A free and open-source Javascript library / SDK for running practical, real-time AI Upscaling of videos and images on the web.

Demo clip from Hero by the Blender Foundation, licensed under Creative Commons 4.0 Attribution licensed

Check out the demo!

Warning This project is very new and still in development, and shouldn't be used (yet) in production until stable. Expect API changes between versions and bugs

Installation

npm

npm install @websr/websr

yarn

yarn add @websr/websr

Quick Start

import WebSR from  '@websr/websr';

const gpu = await WebSR.initWebGPU();

if(!gpu) return console.log("Browser/device doesn't support WebGPU");

const websr = new WebSR({
    source: // An HTML Video Element
    network_name: "anime4k/cnn-2x-s",
    weights: await (await fetch('./cnn-2x-s.json')).json() //found in weights/anime4k folder
    gpu,
    canvas: //A canvas, with 2x the width and height of your input video
});

await websr.start();   // Play the video

More control

If you want more control, you can manage the render cycle yourself. You can do this the following way:

const websr = new WebSR({
    resolution: {
        width: 640,
        height: 360
    }
    network_name: "anime4k/cnn-2x-s",
    weights: await (await fetch('./cnn-2x-s.json')).json() //found in weights/anime4k folder
    gpu,
    canvas: //A canvas, with 2x the width and height of your input video
});

await websr.render(source); // ImageBitmap, HTML5VideoElement or HTML5Image element

Worker thread

Currently doesn't work in a worker thread. I'll fix it soon (though you're more than welcome to add a PR).

Network options

There are currently 3 networks defined:anime4k/cnn-2x-s (small), anime4k/cnn-2x-m (medium) and anime4k/cnn-2x-l (large).

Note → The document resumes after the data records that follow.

(** Whatever it is given, the factory sends nothing and touches no
    existing instance; when it returns, its result is a materialization
    of its argument. *)
Lemma _as_object_effect v w :
  match _as_object v w with
  | (Return o, w') => extends w w' ∧ materializes v w o w'
  | (Raise _, w') => extends w w'
  end.
Proof.
  revert w. induction v as [l IH | v Hv] using json_list_ind; intros w.
  - rewrite _as_object_list.
    assert (match traverse _as_object l w with
            | (Return os, w') =>
                extends w w' ∧ materializes (JList l) w (PyList os) w'
            | (Raise _, w') => extends w w'
            end) as Hl.
    { revert w. induction IH as [|x l Hx _ IHl]; intros w.
      - split; [apply extends_refl|].
        split; [done|split; [apply NoDup_nil_2|by intros ? ?%elem_of_nil]].
      - simpl. unfold bind. specialize (Hx w).
        destruct (_as_object x w) as [[o|e] w1]; [|done].
        destruct Hx as (Hext1 & Hview & Hnd & Hnew).
        specialize (IHl w1).
        destruct (traverse _as_object l w1) as [[os|e] w2];
          [|by eapply extends_trans].
        destruct IHl as (Hext2 & Hviews & Hnds & Hnews). simpl.
        split; [by eapply extends_trans|]. split; [|split].
        + rewrite view_list in Hviews. rewrite view_list.
          destruct (mapM (view (heap w2)) os) as [ss|] eqn:Hss; [|done].
          injection Hviews as Hviews.
          assert (mapM (view (heap w2)) (o :: os)
                  = Some (materialized x :: ss)) as ->.
          { apply mapM_Some. constructor; [|by apply mapM_Some].
            eapply view_mono; [apply Hext2|done]. }
          simpl. by rewrite Hviews.
        + rewrite refs_list in Hnds, Hnews. rewrite refs_list. simpl.
          apply NoDup_app. split; [done|]. split; [|done].
          intros l' Hl' Hl''. apply Hnews in Hl'' as [Hfresh _].
          apply Hnew in Hl' as [_ Hin]. done.
        + rewrite refs_list in Hnews. rewrite refs_list. simpl.
          intros l' [Hl'|Hl']%elem_of_app.
          * apply Hnew in Hl' as [? ?]. split; [done|].
            by eapply extends_dom.
          * apply Hnews in Hl' as [Hfresh ?]. split; [|done].
            intros ?. apply Hfresh. by eapply extends_dom. }
    unfold bind. by destruct (traverse _as_object l w) as [[os|e] w'].
  - destruct v as [| b | n | s | l | d];
      try (split; [apply extends_refl|];
           split; [done|split; [apply NoDup_nil_2|by intros ? ?%elem_of_nil]]).
    { destruct Hv. by eexists. }
    destruct (d !! "object") as [type|] eqn:Hd.
    2:{ rewrite (_as_object_no_discriminator _ _ Hd). apply extends_refl. }
    destruct type as [| b | n | s | l | d'];
      try (rewrite (_as_object_dict _ _ _ Hd I); split;
           [apply extends_alloc|];
           (split; [|split]);
           [ simpl; by rewrite lookup_insert_eq, Hd
           | apply NoDup_singleton
           | intros ? ->%list_elem_of_singleton; split;
             [apply is_fresh | apply elem_of_dom; simpl; by rewrite lookup_insert_eq] ]).
    + simpl. unfold getitem. rewrite Hd. apply extends_refl.
    + simpl. unfold getitem. rewrite Hd. apply extends_refl.
Qed.

Lemma _as_object_unhashable d type w :
  d !! "object" = Some type → ¬ hashable type →
  ∃ msg, _as_object (JDict d) w = (Raise (TypeError msg), w).
Proof.
  intros Hd Hh. simpl. unfold getitem. rewrite Hd.
  destruct type; try (by destruct Hh); by eexists.
Qed.

Lemma registry_has_no_Base s : registry !! s ≠ Some Base.
Proof.
  intros Hs. apply elem_of_list_to_map_2 in Hs.
  repeat (apply elem_of_cons in Hs as [[=]|Hs]).
  by apply elem_of_nil in Hs.
Qed.

Lemma registered_not_Base type : registered type ≠ Some Base.
Proof. destruct type; try done. apply registry_has_no_Base. Qed.

(** C4 (as amended).  The factory maps a list to a new list of the
    materializations of its elements, made one after the other in the
    order of the list (and raises when one of them raises); it maps a
    mapping whose ["object"] entry is present and hashable to a new
    instance of the class registered for that discriminator, or of
    [Base] when the discriminator is not in the registry, loaded with the
    mapping; it raises [KeyError] on a mapping without an ["object"]
    entry and [TypeError] on one whose ["object"] entry is a list or a
    mapping; it returns any other value unchanged.  Whenever it returns,
    no instance that existed before is touched, the instances the result
    refers to are new and distinct, and the result has the shape the
    specification gives to the materialization of the argument. *)
Theorem factory_cases :
  (∀ l w o w',
     _as_object (JList l) w = (Return o, w') ↔
     ∃ objs, o = PyList objs ∧ threaded _as_object l w objs w')
  ∧ (∀ l w e w',
     _as_object (JList l) w = (Raise e, w') ↔
     traverse _as_object l w = (Raise e, w'))
  ∧ (∀ d type w,
     d !! "object" = Some type → hashable type →
     _as_object (JDict d) w =
       (Return (Ref (fresh (dom (heap w)))),
        with_heap w (<[fresh (dom (heap w)) :=
                         Instance (default Base (registered type)) d ∅ ∅]>
                       (heap w))))
  ∧ (∀ d w,
     d !! "object" = None →
     _as_object (JDict d) w = (Raise (KeyError (JStr "object")), w))
  ∧ (∀ d type w,
     d !! "object" = Some type → ¬ hashable type →
     ∃ msg, _as_object (JDict d) w = (Raise (TypeError msg), w))
  ∧ (∀ v w,
     ¬ is_list v → ¬ is_dict v → _as_object v w = (Return (Plain v), w))
  ∧ (∀ data w o w',
     _as_object data w = (Return o, w') →
     extends w w' ∧ materializes data w o w').
Proof.
  split; [|split; [|split; [|split; [|split; [|split]]]]].
  - intros l w o w'. rewrite _as_object_list. unfold bind.
    destruct (traverse _as_object l w) as [[objs|e] w1] eqn:Hl.
    + apply traverse_threaded in Hl. split.
      * intros [= <- <-]. eauto.
      * intros (objs' & -> & Hl'). apply traverse_threaded in Hl, Hl'.
        rewrite Hl in Hl'. by injection Hl' as -> ->.
    + split; [done|]. intros (objs' & -> & Hl').
      apply traverse_threaded in Hl'. by rewrite Hl in Hl'.
  - intros l w e w'. rewrite _as_object_list. unfold bind.
    destruct (traverse _as_object l w) as [[objs|e'] w1]; simpl.
    + unfold ret. split; by intros [=].
    + split; by intros [= -> ->].
  - apply _as_object_dict.
  - apply _as_object_no_discriminator.
  - apply _as_object_unhashable.
  - apply _as_object_other.
  - intros data w o w' Hrun. pose proof (_as_object_effect data w) as Heff.
    by rewrite Hrun in Heff.
Qed.

Lemma factory_cases_witness :
  _as_object (JDict charge_1) one_charge =
    (Return (Ref 1),
     with_heap one_charge
       (<[1 := Instance Charge charge_1 ∅ ∅]> (heap one_charge)))
  ∧ _as_object (JDict {[ "object" := JStr "dispute" ]}) one_charge =
    (Return (Ref 1),
     with_heap one_charge
       (<[1 := Instance Base {[ "object" := JStr "dispute" ]} ∅ ∅]>
          (heap one_charge)))
  ∧ _as_object (JInt 7) one_charge = (Return (Plain (JInt 7)), one_charge).
Proof.
  destruct factory_cases as (_ & _ & Hdict & _ & _ & Hother & _).
  split; [|split].
  - apply (Hdict charge_1 (JStr "charge") one_charge); [reflexivity|exact I].
  - apply (Hdict {[ "object" := JStr "dispute" ]} (JStr "dispute") one_charge);
      [reflexivity|exact I].
  - apply (Hother (JInt 7) one_charge); intros [? [=]].
Defined.

(** C4, as stated, fails: a discriminator that is a list is not in the
    registry, yet the factory raises instead of falling back to [Base];
    and a mapping with no discriminator at all is not mapped to an
    instance either. *)
Lemma factory_not_total_on_dicts :
  registered (JList []) = None
  ∧ _as_object (JDict {[ "object" := JList [] ]}) one_charge =
      (Raise (TypeError "unhashable type: 'list'"), one_charge)
  ∧ _as_object (JDict {[ "id" := JStr "chrg_1" ]}) one_charge =
      (Raise (KeyError (JStr "object")), one_charge).
Proof. repeat split. Qed.

(** C10.  On a mapping without the ["object"] key the factory raises
    [KeyError] and never produces the generic record; an instance of
    [Base] comes out only when the key is present and its value is not in
    the registry. *)
Theorem missing_discriminator :
  (∀ d w,
     d !! "object" = None →
     _as_object (JDict d) w = (Raise (KeyError (JStr "object")), w))
  ∧ (∀ d w l w' i,
     _as_object (JDict d) w = (Return (Ref l), w') →
     heap w' !! l = Some i →
     class_ i = Base →
     ∃ type, d !! "object" = Some type ∧ registered type = None).
Proof.
  split; [apply _as_object_no_discriminator|].
  intros d w l w' i Hrun Hl Hclass.
  destruct (d !! "object") as [type|] eqn:Hd.
  2:{ by rewrite (_as_object_no_discriminator _ _ Hd) in Hrun. }
  exists type. split; [done|].
  assert (hashable type) as Hh.
  { destruct type; try done; simpl in Hrun; unfold getitem in Hrun;
      by rewrite Hd in Hrun. }
  rewrite (_as_object_dict _ _ _ Hd Hh) in Hrun.
  injection Hrun as <- <-. simpl in Hl. rewrite lookup_insert_eq in Hl.
  injection Hl as <-. simpl in Hclass.
  destruct (registered type) as [c|] eqn:Hreg; [|done].
  simpl in Hclass. subst c. by apply registered_not_Base in Hreg.
Qed.

Lemma missing_discriminator_witness :
  _as_object (JDict {[ "id" := JStr "chrg_1" ]}) one_charge =
    (Raise (KeyError (JStr "object")), one_charge)
  ∧ ∃ type, ({[ "object" := JStr "dispute" ]} : gmap string json) !! "object"
            = Some type ∧ registered type = None.
Proof.
  destruct missing_discriminator as [Habsent Honly]. split.
  - apply (Habsent {[ "id" := JStr "chrg_1" ]} one_charge). reflexivity.
  - apply (Honly {[ "object" := JStr "dispute" ]} one_charge 1
             (with_heap one_charge
                (<[1 := Instance Base {[ "object" := JStr "dispute" ]} ∅ ∅]>
                   (heap one_charge)))
             (Instance Base {[ "object" := JStr "dispute" ]} ∅ ∅));
      reflexivity.
Defined.

(** ** Reading a field *)

Lemma __getattr___public self i key w :
  heap w !! self = Some i → public key →
  __getattr__ self key w =
    except_KeyError_raise_AttributeError
      (value <- getitem (_attributes i) key ;;
       match value with
       | JDict _ => _as_object value
       | _ => ret (Plain value)
       end) w.
Proof.
  intros Hi Hk. destruct key as [|c key]; [done|]. simpl in Hk.
  unfold __getattr__. rewrite bool_decide_false by done.
  unfold except_KeyError_raise_AttributeError.
  by rewrite (bind_return _ _ _ _ _ (deref_some _ _ _ Hi)).
Qed.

For each network, I've not only included with the weights from Anime4K, but I've also retrained the networks on Real Life and 3D (gaming/3d animation) content. These can be found in the weights/anime4k folder

For convenience, I've also included a content detection style network implemented in TFLite. You can use it as follows:

    import '@tensorflow/tfjs-backend-cpu';
    import * as tf from '@tensorflow/tfjs-core';
    import * as tflite from '@tensorflow/tfjs-tflite';

    const contentDetectionCanvas = document.createElement('canvas');
    contentDetectionCanvas.width = 224;
    contentDetectionCanvas.height = 224;
    const contentDetectionCtx = contentDetectionCanvas.getContext('2d', {willReadFrequently: true});

    const tfliteModel = await tflite.loadTFLiteModel('./content_detection_mobilenet_v3.tflite',  {} );

    const source = //video, image, imageBitmap, etc... 

    contentDetectionCtx.drawImage(source, source.width/2-112, source.height/2-112, 224, 224, 0, 0, 224, 224 ); // Take the center 224x224 crop of the source

    
    const input = tf.div(tf.expandDims(img), 255);

    const outputTensor = tfliteModel.predict(input);

    const values = outputTensor.dataSync();

    if(values[1] > values[0]) //animation
    else: //real life

    // I tried building a 3-network classifier, but ran into some accracy issues

Why WebSR

Super resolution is a technique which uses Neural Networks to "reconstruct" a high-resolution image from a low resolution image. Practically speaking, it provides better visual results than traditional upscaling algorithms like Bicubic, which is what devices and browsers usually use by default, at the cost of significantly more computation.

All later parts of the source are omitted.